Tolkien Gleanings #91

Tolkien Gleanings #91.

* The University of Maryland abroad: Tolkien in Oxford

“You will get a chance to visit the halls of Merton and Exeter College in Oxford University, conduct research at the Bodleian Library where many of Tolkien’s manuscripts are housed, and hold writing workshops over meals in the same cozy inns frequented by Tolkien and his colleagues. […] Non-UMD Students Eligible to Apply: Yes”.

The deadline is cryptically “10/01/2023” — which is possibly American for ‘1st October 2023′, rather than the ’10th of January’.

* A Masters dissertation for Liberty University, on “The Interplay Between Language and Culture in J.R.R. Tolkien’s Middle-earth” (January 2023). Finds… “that J.R.R. Tolkien used Northern influences to appeal to his English audience, while he used general principles of linguistics to appeal to a worldwide audience.”

* New in the Japanese open-access journal Studies of Language and Culture, “Eucatastrophe and Satori: J.R.R. Tolkien’s Legendarium as Interreligious Myth” (June 2023, in English). A short survey of “unintentional Buddhist thematic resonances” in Tolkien.

* New to me, a blog on ‘Nymphology – a blog about nymphs – their nature, habitats and history’. Being a side-project from the author of the worthy and long-running British Fairies blog. Somewhat Tolkien related, in that it is likely that nymphs (in paintings and book illustration) played a part in the early conceptualisation and visualisation of Tolkien’s elves…

“The Men who journeyed westward were in general those who remained in closest touch with the true Eledai, and for the most part they were drawn west by the rumour of a land in or beyond the Western Sea which was beautiful, and was the home of the Eledai where all things were fair and ordered to beauty […] Thus it is that the more beautiful legends (containing truths) arose, of oreads, dryads, and nymphs; and of the Ljos-alfar [the ‘light-elves’].” (Tolkien, from “The Theory Of The Work”, HoME, Sauron Defeated).
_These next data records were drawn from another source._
Record resolve_env := mkResolveEnv {
  rs_snapshot : load_io;
  rs_reread : reconcile_env; rs_host : gmap AuthInstanceID HostAuth; rs_reload : load_io;
  rs_get : bool; rs_during : PublishWorld -> PublishWorld;
  rs_commit : store_io; rs_now : Time;
}.

Definition sameBinding (a b : RuntimeBinding) : bool :=
  (rb_Instance a =? rb_Instance b) && (rb_Admission a =? rb_Admission b) && (rb_Generation a =? rb_Generation b)
  && bool_decide (rb_Fingerprint a = rb_Fingerprint b).

(** The update of the durable state. *)
Definition resolveChain (authID : string) (current : RuntimeBinding) (external : bool) (observed : CredentialFingerprint) (st : PersistentState)
  : result string PersistentState :=
  match ps_Bindings st !! authID with
  | None => Err scopeReason
  | Some latest =>
      if negb (sameBinding latest current) || negb (credentialChainUnresolved (chainOf st (rb_Instance current))) then Err scopeReason
      else
        let st := st <| ps_CredentialChains := <[rb_Instance current := mkChain observed []]> (ps_CredentialChains st) |> in
        if external then
          let admission := u64 (rb_Admission latest + 1) in
          let tier := u64 (ps_TierGeneration st + 1) in
          let tier := if tier =? 0 then 1 else tier in
          let latest := latest <| rb_Login := u64 (rb_Login latest + 1) |> <| rb_Admission := admission |> <| rb_Fingerprint := observed |>
                          <| rb_AuthBlocked := false |> <| rb_Generation := tier |> in
          Ok (st <| ps_TierGeneration := tier |> <| ps_AdmissionEpochs := <[rb_Instance current := admission]> (ps_AdmissionEpochs st) |>
                 <| ps_Bindings := <[authID := latest]> ((fun active => active <| rb_Generation := tier |>) <$> ps_Bindings st) |>)
        else
          let latest := latest <| rb_Token := u64 (rb_Token latest + 1) |> <| rb_Fingerprint := observed |> in
          Ok (st <| ps_Bindings := <[authID := latest]> (ps_Bindings st) |>)
  end.

(** The two confirmations, once the chain is known to be unresolved. *)
Definition confirmCredential (w : PublishWorld) (authID : string) (binding : RuntimeBinding) (external : bool) (env : resolve_env)
  : PublishWorld * option publish_error :=
  let i := rb_Instance binding in
  let w := if external then emit w (CoordSuspend i) else w in
  let restore w := if external then emit w (CoordRestore {[i := rb_Generation binding]}) else w in
  let answer := if rs_get env then None else rs_host env !! i in
  let w := rs_during env w in
  match answer with
  | None => (restore w, Some PublishHost)
  | Some observed =>
      if negb (ValidHashes Sum256 (ha_Fingerprint observed)) then (restore w, Some PublishUnresolved)
      else
        match pb_bindings w !! authID with
        | None => (restore w, Some PublishScope)
        | Some current =>
            if negb (sameBinding current binding) then (restore w, Some PublishScope)
            else
              let io := rs_commit env in
              let '(s, res) := UpdateMirrored (pb_store w) (resolveChain authID current external (ha_Fingerprint observed))
                                 (su_load io) (su_backup io) (su_primary io) in
              let w := withStore w s in
              match res with
              | Err e => (restore w, Some (PublishStore e))
              | Ok committed =>
                  let w := w <| pb_bindings := ps_Bindings committed |> <| pb_credentials := committed |> in
                  if external
                  then (unparkAfterExternalLogin (emit w (CoordActivate (generationsOf (ps_Bindings committed)))) authID (rs_now env), None)
                  else (w, None)
              end
        end
  end.

Definition ResolveCredentialAmbiguity (w : PublishWorld) (roster : ActiveRoster) (authID : string) (action : CredentialResolutionAction) (env : resolve_env)
  : PublishWorld * option publish_error :=
  if negb (rosterContainsAuthID roster authID) then (w, Some PublishScope)
  else
    match pb_bindings w !! authID with
    | None => (w, Some PublishUnbound)
    | Some binding =>
        if (rb_Instance binding =? 0) || negb (String.eqb (rb_AuthID binding) authID) then (w, Some PublishUnbound)
        else
          let '(w, res) := snapshotStore w (rs_snapshot env) in
          match res with
          | Err e => (w, Some e)
          | Ok persisted =>
              match ps_CredentialChains persisted !! rb_Instance binding with
              | None => (w, Some PublishScope)
              | Some chain =>
                  if negb (credentialChainUnresolved chain) then (w, Some PublishScope)
                  else
                    match action with
                    | CredentialReread =>
                        let '(m, (report, err)) := ReconcileUnresolved Sum256 (mkCredentials (pb_store w) (pb_credentials w)) (rs_host env)
                                                     (rb_Instance binding) (rs_reread env) in
                        let w := (withStore w (cm_store m)) <| pb_credentials := cm_state m |> in
                        match err with
                        | Some e => (w, Some (PublishCredential e))
                        | None => if cr_Ambiguous report then (w, Some PublishUnresolved) else reloadCredentialMirrors w (rs_reload env)
                        end
                    | CredentialConfirmOwned => confirmCredential w authID binding false env
                    | CredentialConfirmExternal => confirmCredential w authID binding true env
                    end
              end
          end
    end.
(** C17: The migration never loses the data of an old file that the strict checks
    accept: however often it is attempted, wherever each attempt fails and whatever
    becomes of a new file between its writing and its verification, the old file stays
    until a new file was read back that holds its data, and from then on the file in
    force reads as those data.  When nothing interferes between the writing and the
    verification, the verification never fails, every start that succeeds returns those
    data, and an undisturbed start succeeds.  (A file that the strict checks refuse, as
    they do one with a secret among its keys or values, is left alone and the start
    fails.) *)
Theorem migration_never_loses_data (f : legacy_file) (x : PluginDiskState) (d : UserDisk) (attempts : list migration_io) (io : migration_io) :
  loadStrictLegacyUserData sensitive f = Ok (x, true) -> ud_legacy d = f -> ud_primary d = UserAbsent ->
  let d' := foldl (fun d io => (loadUserDataWithMigration sensitive d io).1) d attempts in
  let res := (loadUserDataWithMigration sensitive d' io).2 in
  (ud_legacy d' = f \/ ud_migrated d' = f /\ readsAs (ud_primary d') x)
  /\ (Forall undisturbed attempts -> undisturbed io ->
       (ud_legacy d' = f \/ ud_migrated d' = f /\ ud_primary d' = UserData CurrentUserDataSchema x)
       /\ res <> Err UserMismatch /\ (forall y loaded, res = Ok (y, loaded) -> y = x /\ loaded = true)
       /\ (mi_backup io = WriteOk -> mi_primary io = WriteOk -> mi_verified io = true -> mi_rename io = WriteOk -> res = Ok (x, true))).
Proof.
  intros Hl Hf Hp d' res. assert (normalized x) as Hx.
  { destruct f as [| | |generic strict]; try done; cbn in Hl. destruct generic; [|done]. destruct (_ || _); [done|]. destruct strict; [|done].
    injection Hl as <-. apply normalized_normalize. }
  split.
  { assert (preserved f x d') as [?|(_ & ? & ?)]; [|by left|by right].
    apply (migrations_inv _ (fun _ => True)); [intros ? ? _; by apply migration_preserves|by apply Forall_true|by left]. }
  intros Hq Hio. assert (migrating f x d') as Hm.
  { apply (migrations_inv _ undisturbed); [|done|split; by left]. intros d0 a Ha H0.
    destruct (loadUserDataWithMigration sensitive d0 a) as [d1 r1] eqn:E. by apply (migration_step _ _ _ _ _ _ Hl Hx Ha H0 E). }
  destruct (loadUserDataWithMigration sensitive d' io) as [d2 r2] eqn:E. destruct (migration_step _ _ _ _ _ _ Hl Hx Hio Hm E) as (_ & H2 & H3 & H4).
  split; [destruct (mg_legacy _ _ _ Hm) as [?|(_ & ? & ?)]; auto|]. by split_and!.
Qed.
End migrated.

(** ** Examples *)

Definition exampleUser (mode : string) : PluginDiskState :=
  normalizePluginDiskState (mkDiskState (DefaultConfig <| MonthlyMode := mode |>) ∅ ∅).
Definition exampleUserDisk (primary backup : user_file) : UserDisk := mkUserDisk primary backup UserAbsent UserAbsent LegacyAbsent LegacyAbsent.
Definition exampleCurrent (mode : string) : user_file := UserData CurrentUserDataSchema (exampleUser mode).

Lemma user_data_saves_durable_witness :
  let d := exampleUserDisk (exampleCurrent "priority") (exampleCurrent "priority") in
  let '(d', found) := saves d [exampleUser "priority"] [(exampleUser "expiry_order", WriteOk, FailsAfter)] in
  found = [exampleUser "priority"; exampleUser "expiry_order"] /\ exists y, loadUserData d' user_fine = (d', Ok (y, true)) /\ y ∈ found.
Proof.
  cbv zeta. destruct (saves _ _ _) as [d' found] eqn:E. split; [vm_compute in E; injection E as <- <-; vm_compute; reflexivity|].
  pose proof (user_data_saves_durable (exampleUserDisk (exampleCurrent "priority") (exampleCurrent "priority")) (exampleUser "priority")
    [(exampleUser "expiry_order", WriteOk, FailsAfter)] user_fine eq_refl (normalized_normalize _)) as H.
  rewrite E in H. exact (proj1 H).
Defined.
* And finally… the call-for-papers for ‘Failures in print and audiovisual culture’ may interest, given the continuing litany of failure in Tolkien media… “We are interested in those books, comics, magazines, videogames, films or series that form the uncanonical, illegitimate refuse of modern culture” in the English-speaking world.” Plenty to choose from. Deadline: 6th November 2023.